--- START ---

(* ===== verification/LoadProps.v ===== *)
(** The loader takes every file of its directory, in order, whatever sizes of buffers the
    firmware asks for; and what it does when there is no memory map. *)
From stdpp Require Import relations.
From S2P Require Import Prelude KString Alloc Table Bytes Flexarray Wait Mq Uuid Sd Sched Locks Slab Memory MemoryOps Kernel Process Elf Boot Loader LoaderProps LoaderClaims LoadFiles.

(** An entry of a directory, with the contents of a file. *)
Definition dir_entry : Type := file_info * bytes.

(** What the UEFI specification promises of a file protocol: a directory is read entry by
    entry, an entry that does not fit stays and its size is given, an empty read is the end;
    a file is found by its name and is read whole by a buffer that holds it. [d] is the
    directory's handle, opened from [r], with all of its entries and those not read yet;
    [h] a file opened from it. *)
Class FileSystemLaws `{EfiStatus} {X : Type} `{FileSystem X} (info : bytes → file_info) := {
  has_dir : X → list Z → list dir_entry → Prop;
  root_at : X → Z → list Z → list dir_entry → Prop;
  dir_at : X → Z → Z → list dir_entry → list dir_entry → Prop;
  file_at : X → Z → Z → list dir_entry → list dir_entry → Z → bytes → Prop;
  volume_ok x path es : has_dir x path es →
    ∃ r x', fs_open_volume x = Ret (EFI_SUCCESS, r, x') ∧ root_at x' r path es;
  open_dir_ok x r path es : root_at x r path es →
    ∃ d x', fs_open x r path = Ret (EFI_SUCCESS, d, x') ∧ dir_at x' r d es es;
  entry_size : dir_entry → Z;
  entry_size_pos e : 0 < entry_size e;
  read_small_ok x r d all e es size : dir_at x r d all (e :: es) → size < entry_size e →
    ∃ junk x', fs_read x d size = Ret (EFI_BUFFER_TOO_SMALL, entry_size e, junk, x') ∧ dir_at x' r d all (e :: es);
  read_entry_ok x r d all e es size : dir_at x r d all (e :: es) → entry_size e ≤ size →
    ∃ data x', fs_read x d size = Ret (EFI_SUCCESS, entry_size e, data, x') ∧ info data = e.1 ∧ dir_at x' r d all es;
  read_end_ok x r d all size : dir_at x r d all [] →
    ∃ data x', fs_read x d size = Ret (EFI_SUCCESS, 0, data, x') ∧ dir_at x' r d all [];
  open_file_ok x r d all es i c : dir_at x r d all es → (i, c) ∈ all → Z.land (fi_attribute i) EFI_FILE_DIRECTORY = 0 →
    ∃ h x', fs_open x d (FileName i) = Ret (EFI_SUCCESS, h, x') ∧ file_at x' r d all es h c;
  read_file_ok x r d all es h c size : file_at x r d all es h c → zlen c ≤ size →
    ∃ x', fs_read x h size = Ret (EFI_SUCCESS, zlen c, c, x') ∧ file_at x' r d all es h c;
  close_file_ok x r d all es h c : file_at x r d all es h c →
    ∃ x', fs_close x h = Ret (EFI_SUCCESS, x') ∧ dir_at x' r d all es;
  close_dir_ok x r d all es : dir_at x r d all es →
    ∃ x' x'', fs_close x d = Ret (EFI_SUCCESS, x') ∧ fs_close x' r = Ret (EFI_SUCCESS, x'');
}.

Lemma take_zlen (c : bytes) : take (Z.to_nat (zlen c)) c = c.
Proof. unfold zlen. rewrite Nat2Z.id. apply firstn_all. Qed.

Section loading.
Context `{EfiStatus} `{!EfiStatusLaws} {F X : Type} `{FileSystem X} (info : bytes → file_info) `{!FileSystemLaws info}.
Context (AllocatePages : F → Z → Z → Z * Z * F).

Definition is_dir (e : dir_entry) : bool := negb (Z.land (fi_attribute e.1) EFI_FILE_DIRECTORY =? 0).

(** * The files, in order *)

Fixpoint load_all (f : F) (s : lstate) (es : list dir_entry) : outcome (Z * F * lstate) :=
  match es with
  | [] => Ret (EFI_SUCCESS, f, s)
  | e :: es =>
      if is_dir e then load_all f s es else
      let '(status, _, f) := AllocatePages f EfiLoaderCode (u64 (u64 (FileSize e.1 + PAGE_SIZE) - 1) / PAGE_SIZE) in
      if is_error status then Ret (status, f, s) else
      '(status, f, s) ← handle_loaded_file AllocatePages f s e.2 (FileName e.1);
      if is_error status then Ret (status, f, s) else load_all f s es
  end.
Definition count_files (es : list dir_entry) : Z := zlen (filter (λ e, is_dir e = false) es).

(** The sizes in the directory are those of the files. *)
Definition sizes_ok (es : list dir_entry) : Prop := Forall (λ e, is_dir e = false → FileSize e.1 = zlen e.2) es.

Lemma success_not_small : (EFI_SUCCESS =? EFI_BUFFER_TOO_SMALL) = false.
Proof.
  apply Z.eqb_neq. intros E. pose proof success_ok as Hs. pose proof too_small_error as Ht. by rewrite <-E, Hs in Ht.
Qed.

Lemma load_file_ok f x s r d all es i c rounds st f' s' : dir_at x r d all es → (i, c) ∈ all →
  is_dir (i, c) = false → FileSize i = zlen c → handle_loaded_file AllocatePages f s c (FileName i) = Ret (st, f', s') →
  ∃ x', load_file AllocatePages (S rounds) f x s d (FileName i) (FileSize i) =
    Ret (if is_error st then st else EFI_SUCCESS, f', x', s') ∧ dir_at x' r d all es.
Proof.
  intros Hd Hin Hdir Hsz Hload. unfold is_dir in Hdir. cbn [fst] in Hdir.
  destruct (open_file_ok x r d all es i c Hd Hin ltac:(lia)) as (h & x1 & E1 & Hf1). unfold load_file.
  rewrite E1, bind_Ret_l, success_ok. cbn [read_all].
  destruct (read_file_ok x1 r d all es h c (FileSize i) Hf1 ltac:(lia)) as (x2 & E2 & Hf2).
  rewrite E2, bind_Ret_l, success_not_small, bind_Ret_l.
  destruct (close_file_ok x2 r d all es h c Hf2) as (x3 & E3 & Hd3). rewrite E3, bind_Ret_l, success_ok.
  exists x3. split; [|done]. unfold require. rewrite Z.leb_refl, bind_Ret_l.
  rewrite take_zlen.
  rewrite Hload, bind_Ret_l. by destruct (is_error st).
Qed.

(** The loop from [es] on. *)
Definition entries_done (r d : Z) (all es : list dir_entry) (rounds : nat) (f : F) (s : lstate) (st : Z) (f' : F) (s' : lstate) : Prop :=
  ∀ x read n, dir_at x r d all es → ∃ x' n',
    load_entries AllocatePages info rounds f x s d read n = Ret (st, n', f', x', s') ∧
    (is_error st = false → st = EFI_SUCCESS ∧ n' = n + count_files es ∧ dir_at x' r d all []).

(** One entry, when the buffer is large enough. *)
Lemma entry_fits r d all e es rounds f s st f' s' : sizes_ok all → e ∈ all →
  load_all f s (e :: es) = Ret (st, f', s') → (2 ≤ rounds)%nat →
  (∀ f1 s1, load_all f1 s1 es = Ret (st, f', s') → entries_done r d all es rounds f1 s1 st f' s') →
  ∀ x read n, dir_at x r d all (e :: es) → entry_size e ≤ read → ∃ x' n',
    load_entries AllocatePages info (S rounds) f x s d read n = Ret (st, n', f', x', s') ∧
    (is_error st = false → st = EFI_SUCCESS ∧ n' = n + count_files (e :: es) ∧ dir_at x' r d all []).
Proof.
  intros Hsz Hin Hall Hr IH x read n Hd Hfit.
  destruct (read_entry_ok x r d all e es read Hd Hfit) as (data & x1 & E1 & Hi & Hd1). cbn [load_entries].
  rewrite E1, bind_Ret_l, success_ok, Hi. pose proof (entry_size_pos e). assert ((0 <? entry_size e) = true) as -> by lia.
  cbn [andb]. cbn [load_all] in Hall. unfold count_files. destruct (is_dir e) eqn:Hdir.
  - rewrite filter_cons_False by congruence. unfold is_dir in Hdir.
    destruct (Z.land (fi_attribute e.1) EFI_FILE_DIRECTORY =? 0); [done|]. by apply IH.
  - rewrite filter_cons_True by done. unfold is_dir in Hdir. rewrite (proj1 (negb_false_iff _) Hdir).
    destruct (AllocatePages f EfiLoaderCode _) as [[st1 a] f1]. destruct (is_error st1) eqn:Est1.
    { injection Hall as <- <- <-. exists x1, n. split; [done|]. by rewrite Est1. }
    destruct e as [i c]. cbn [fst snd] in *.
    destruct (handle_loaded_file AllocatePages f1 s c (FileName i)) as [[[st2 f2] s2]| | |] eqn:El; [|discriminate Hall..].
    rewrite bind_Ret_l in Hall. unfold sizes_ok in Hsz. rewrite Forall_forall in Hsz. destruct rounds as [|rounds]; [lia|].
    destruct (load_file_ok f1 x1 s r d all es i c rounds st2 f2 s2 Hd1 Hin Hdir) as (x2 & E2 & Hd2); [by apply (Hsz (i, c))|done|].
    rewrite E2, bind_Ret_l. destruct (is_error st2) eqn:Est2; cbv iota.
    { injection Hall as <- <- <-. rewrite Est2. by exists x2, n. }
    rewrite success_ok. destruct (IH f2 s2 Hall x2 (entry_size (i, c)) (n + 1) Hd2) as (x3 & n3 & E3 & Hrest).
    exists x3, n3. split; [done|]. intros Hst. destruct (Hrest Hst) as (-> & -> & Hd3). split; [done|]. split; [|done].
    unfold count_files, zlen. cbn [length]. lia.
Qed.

--- END ---
--- START ---

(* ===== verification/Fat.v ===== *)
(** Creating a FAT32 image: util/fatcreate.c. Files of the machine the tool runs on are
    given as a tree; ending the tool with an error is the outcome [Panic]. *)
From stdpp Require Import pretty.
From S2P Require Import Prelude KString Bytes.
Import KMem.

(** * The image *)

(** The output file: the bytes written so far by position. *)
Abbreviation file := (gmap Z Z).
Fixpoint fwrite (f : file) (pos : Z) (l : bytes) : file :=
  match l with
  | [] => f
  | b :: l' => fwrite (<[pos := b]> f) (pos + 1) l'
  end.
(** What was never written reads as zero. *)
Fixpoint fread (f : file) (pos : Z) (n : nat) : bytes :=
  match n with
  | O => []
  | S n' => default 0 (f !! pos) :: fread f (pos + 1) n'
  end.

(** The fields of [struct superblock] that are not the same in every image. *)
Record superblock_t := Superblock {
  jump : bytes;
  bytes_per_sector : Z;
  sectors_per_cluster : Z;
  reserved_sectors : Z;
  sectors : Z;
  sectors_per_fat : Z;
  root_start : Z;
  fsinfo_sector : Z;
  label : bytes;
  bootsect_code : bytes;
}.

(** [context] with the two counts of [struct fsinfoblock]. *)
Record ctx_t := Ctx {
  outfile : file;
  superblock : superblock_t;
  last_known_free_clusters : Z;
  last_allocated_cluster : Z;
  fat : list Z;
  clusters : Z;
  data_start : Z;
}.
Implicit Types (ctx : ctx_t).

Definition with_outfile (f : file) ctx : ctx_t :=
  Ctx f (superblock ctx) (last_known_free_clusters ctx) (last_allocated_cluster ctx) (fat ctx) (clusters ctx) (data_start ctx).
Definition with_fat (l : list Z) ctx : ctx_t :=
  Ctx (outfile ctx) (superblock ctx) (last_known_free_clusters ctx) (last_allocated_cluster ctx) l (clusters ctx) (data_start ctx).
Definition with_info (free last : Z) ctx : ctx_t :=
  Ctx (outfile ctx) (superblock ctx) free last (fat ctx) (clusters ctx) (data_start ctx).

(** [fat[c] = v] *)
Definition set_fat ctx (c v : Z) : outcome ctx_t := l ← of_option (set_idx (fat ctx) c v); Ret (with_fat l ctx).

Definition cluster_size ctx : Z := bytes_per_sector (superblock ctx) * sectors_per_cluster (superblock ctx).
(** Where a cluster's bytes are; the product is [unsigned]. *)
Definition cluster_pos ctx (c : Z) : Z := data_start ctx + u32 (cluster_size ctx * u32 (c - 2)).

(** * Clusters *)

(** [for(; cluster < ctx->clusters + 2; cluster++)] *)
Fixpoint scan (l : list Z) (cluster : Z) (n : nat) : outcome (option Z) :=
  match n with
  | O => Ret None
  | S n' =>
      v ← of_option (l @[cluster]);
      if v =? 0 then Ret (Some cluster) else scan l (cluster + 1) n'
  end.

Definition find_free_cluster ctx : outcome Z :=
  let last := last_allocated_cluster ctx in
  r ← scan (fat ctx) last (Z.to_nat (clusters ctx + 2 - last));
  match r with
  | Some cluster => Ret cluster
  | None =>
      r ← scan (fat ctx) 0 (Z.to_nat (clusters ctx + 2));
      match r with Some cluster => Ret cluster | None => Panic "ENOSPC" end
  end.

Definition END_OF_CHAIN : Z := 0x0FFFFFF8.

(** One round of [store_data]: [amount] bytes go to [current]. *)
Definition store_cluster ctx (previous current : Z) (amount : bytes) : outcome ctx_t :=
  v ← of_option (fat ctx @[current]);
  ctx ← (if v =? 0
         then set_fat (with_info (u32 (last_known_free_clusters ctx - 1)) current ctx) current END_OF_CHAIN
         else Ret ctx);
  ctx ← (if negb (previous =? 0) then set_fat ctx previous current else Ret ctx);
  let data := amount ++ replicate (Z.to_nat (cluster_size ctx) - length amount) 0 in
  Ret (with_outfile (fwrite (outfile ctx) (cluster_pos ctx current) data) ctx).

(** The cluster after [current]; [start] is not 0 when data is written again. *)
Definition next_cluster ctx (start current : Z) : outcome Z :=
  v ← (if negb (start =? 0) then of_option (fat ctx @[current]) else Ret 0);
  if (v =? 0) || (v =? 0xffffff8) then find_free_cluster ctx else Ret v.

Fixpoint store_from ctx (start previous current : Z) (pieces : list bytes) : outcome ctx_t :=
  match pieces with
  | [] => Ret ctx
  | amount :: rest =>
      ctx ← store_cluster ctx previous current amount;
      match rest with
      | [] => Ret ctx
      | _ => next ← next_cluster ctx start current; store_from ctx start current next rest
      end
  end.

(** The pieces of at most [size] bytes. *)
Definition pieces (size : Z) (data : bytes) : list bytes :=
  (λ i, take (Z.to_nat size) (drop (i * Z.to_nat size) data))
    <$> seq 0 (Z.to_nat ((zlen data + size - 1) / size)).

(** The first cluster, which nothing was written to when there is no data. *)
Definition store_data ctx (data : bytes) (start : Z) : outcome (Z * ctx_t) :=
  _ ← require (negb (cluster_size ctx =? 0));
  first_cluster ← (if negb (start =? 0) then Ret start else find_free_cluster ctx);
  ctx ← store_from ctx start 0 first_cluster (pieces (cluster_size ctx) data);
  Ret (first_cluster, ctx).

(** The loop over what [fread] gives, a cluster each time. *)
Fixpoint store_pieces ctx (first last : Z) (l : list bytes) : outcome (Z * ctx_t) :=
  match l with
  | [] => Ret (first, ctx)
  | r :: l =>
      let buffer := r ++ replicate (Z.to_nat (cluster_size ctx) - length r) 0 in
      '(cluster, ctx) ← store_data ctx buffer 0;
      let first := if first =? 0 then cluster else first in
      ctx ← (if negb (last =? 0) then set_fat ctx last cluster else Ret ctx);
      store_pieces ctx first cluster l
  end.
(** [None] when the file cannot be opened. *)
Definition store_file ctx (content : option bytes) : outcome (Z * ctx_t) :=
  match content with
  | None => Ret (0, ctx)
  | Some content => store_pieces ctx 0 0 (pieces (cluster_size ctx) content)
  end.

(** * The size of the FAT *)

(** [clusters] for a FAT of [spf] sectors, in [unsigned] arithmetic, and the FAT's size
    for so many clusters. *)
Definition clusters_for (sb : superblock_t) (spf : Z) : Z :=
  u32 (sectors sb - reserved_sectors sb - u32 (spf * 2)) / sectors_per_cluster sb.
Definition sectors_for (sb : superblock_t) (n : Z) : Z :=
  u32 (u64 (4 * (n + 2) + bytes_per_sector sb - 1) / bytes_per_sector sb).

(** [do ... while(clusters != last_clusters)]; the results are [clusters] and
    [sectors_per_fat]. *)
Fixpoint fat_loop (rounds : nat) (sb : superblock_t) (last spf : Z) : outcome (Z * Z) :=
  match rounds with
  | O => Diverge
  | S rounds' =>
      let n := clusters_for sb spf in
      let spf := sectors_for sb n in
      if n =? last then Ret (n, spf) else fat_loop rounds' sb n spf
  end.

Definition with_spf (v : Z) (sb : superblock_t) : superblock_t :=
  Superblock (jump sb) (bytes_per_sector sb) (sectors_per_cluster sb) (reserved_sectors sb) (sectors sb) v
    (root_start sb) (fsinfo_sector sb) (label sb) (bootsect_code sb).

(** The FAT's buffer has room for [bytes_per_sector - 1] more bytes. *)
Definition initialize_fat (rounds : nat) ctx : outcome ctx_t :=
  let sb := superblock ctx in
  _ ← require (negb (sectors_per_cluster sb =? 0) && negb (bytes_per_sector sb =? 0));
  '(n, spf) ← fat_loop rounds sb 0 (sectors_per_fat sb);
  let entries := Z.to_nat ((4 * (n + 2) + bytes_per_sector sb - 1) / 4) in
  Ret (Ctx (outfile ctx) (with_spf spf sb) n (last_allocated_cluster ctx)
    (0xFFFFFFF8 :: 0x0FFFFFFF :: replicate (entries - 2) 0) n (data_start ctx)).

--- END ---

* [Activity]
From the entries above, extract every line where the word "length" appears.

* [Result of the exercise]
    unfold count_files, zlen. cbn [length]. lia.
  let data := amount ++ replicate (Z.to_nat (cluster_size ctx) - length amount) 0 in
      let buffer := r ++ replicate (Z.to_nat (cluster_size ctx) - length r) 0 in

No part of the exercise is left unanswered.